Would you like to introduce a new program? Ask parents to attend a meeting—or even a simple webinar—to learn what the program is and what you hope it will bring.
State tested and want to forestall the confusion about the results? Create an image with the data and your response, then start a conversation about the plan, which can lead to community-wide support in the form of donations, committee formation, voting, working with students through project-based learning, and more.
If it doesn’t sound like one caring person is speaking to another caring person on an equal footing and without patronizing, in a way that benefits from, or facilitates a useful response or action on the part of the reader, send it Not .
4. Be consistent.
In both frequency and message, help parents understand what to expect from you, and when and how to expect it—and how to help.
Consistency is the difference between forming a message or forming a relationship.
5. Try to relate the purpose of the message to the purpose of the school.
Don’t send home a newsletter about paving the school parking lot or asking for door prizes for a school dance if they haven’t heard the first word about their children’s learning and well-being all year.
6. Make it about your child.
If you have a child who attends school yourself, one of your first thoughts when you read a message from that school is probably “How will this affect my child?”.

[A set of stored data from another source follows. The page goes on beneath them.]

Definition expected_claim (expected : gmap string CommandId) (entry : string * DeviceCommand.t)
    : result (gmap string CommandId) LegacyJsonImportError :=
  let command := entry.2 in
  let key := legacy_scope_for_command command in
  if is_some_and (expected !! key)
       (fun existing => negb (bool_decide (existing = DeviceCommand.command_id command)))
  then Err (ImportViolation ConflictingLegacyClaim)
  else Ok (<[key := DeviceCommand.command_id command]> expected).

Definition import_validate_claims (cs : CommandState) : result unit LegacyJsonImportError :=
  let? expected := fold_rows expected_claim ∅ (map_to_list (idempotency_results cs)) in
  if negb (size (idempotency cs) =? size expected)%nat then Err (ImportViolation OrphanLegacyClaim)
  else if existsb (fun claim => negb (bool_decide (expected !! claim.1 = Some claim.2)))
            (map_to_list (idempotency cs))
  then Err (ImportViolation OrphanLegacyClaim)
  else Ok tt.

Definition normalize_commands (cs : CommandState) (stats : Stats)
    : result Acc LegacyJsonImportError :=
  let? acc1 := fold_rows import_result (cs, stats) (map_to_list (idempotency_results cs)) in
  let? acc2 := fold_rows import_queued acc1 (queued_commands acc1.1) in
  let? acc3 := fold_rows import_canonical acc2 (map_to_list (idempotency_results acc2.1)) in
  let acc4 := import_rebuild_order acc3 in
  let? acc5 := trim_results (List.length (idempotency_order acc4.1)) acc4 in
  let? _ := import_validate_claims acc5.1 in
  Ok acc5.
End Normalize.

(** ** Import *)

Section Importing.
Context `{Blake3, UuidText, !JsonText DeviceRecord.t, !JsonText DeviceCommand.t, !JsonValid}.
Context `{!LegacyJson, !JsonText SnapshotDocument.t}.
Local Open Scope rust_scope.

(** The loop that takes the results in the order of retention. *)
Definition take_result (acc : gmap string DeviceCommand.t * list ReplayRecord.t) (scope : string)
    : result (gmap string DeviceCommand.t * list ReplayRecord.t) LegacyJsonImportError :=
  let '(results, replay_records) := acc in
  match results !! scope with
  | None => Err (ImportViolation ReplayOrderInconsistent)
  | Some command =>
      Ok (delete scope results, (replay_records ++ [replay_from_command command])%list)
  end.

(** The snapshot of a legacy state. *)
Definition snapshot_of_legacy (stored : StoredState) (stats : Stats)
    : result (ControlPlaneSnapshot.t * Stats) LegacyJsonImportError :=
  let? normalized := normalize_commands (commands stored) stats in
  let '(cs, stats') := normalized in
  let? taken := fold_rows take_result (idempotency_results cs, []) (idempotency_order cs) in
  let '(left_over, replay_records) := taken in
  if negb (bool_decide (left_over = ∅)) then Err (ImportViolation ReplayOrderInconsistent)
  else
    let? snapshot := map_err ImportSnapshot (from_parts (devices stored) (queues cs) replay_records) in
    Ok (snapshot, stats').

Definition parse_legacy_json (body : string)
    : result (ControlPlaneSnapshot.t * Stats) LegacyJsonImportError :=
  let? raw := ok_or (json_from_str body) ImportJson in
  let? stats := fingerprint_stats raw in
  let? stored := ok_or (state_from_value raw) ImportJson in
  snapshot_of_legacy stored stats.

Definition snapshot_is_empty (s : ControlPlaneSnapshot.t) : bool :=
  bool_decide (ControlPlaneSnapshot.devices s = ∅)
  && bool_decide (ControlPlaneSnapshot.queues s = ∅)
  && bool_decide (ControlPlaneSnapshot.replay_records s = []).

Definition report_of (o : LegacyJsonImportOutcome) (s : ControlPlaneSnapshot.t) (stats : Stats)
    : LegacyJsonImportReport :=
  mk_report o (size (ControlPlaneSnapshot.devices s))
    (sum_list_with List.length (snd <$> string_entries (ControlPlaneSnapshot.queues s)))
    (List.length (ControlPlaneSnapshot.replay_records s)) stats.

(** The tables after the import, whatever it returns. *)
Definition import_legacy_json (db : Tables.t) (body : string)
    : result LegacyJsonImportReport LegacyJsonImportError * Tables.t :=
  match parse_legacy_json body with
  | Err e => (Err e, db)
  | Ok (snapshot, stats) =>
      let expected := to_canonical_json snapshot in
      match load_snapshot db with
      | Err e => (Err (ImportStore e), db)
      | Ok existing =>
          if bool_decide (to_canonical_json existing = expected)
          then (Ok (report_of AlreadyImported snapshot stats), db)
          else if negb (snapshot_is_empty existing) then (Err TargetContainsDifferentState, db)
          else match replace_snapshot db snapshot with
          | Err e => (Err (ImportStore e), db)
          | Ok db' =>
              match load_snapshot db' with
              | Err e => (Err (ImportStore e), db')
              | Ok rehydrated =>
                  if negb (bool_decide (to_canonical_json rehydrated = expected))
                  then (Err ParityMismatch, db')
                  else (Ok (report_of Imported snapshot stats), db')
              end
          end
      end
  end.
End Importing.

When communicating with parents, not every message directly affects their child, but try to figure out how it might affect them—or even all students as a whole.
In a perfect world, each message would be different for each reader and related to the student, their story, how that communication affected them, and what they should be doing based on their specific circumstances. Of course this is not possible, but the more personalized the message, the more precise and effective this message will be.
7. Make sure they can read it.
Wondering how pharmacies can read a doctor’s scrawl?
This is closely related to the “personalized” property above. Whether that means form and platform (e.g. a letter or a tweet or a blog post or a phone call etc.), the reader’s native language, reading level or some other facet, the accessibility of a message is obviously crucial.
And that as soon as possible. The right information at the right time via the right platform. It’s difficult to be accessible, actionable, or personalized if it’s not done in a timely manner.
8. Embrace the contradictions
Good teaching requires an educator to be many things at once, and sometimes they can contradict each other: compassionate and factual, authentic and professional, consistent and kind. These are just a few of the many “soft skills” of teaching and perhaps the most powerful in creating an accessible “bedside manner” for teachers.
Sometimes these qualities seem to be contradictory. The point is that it is possible to be clinical and compassionate, authentic and “professional,” compassionate and empathetic, and kind. In fact, the most successful professionals are often the ones best able to do it.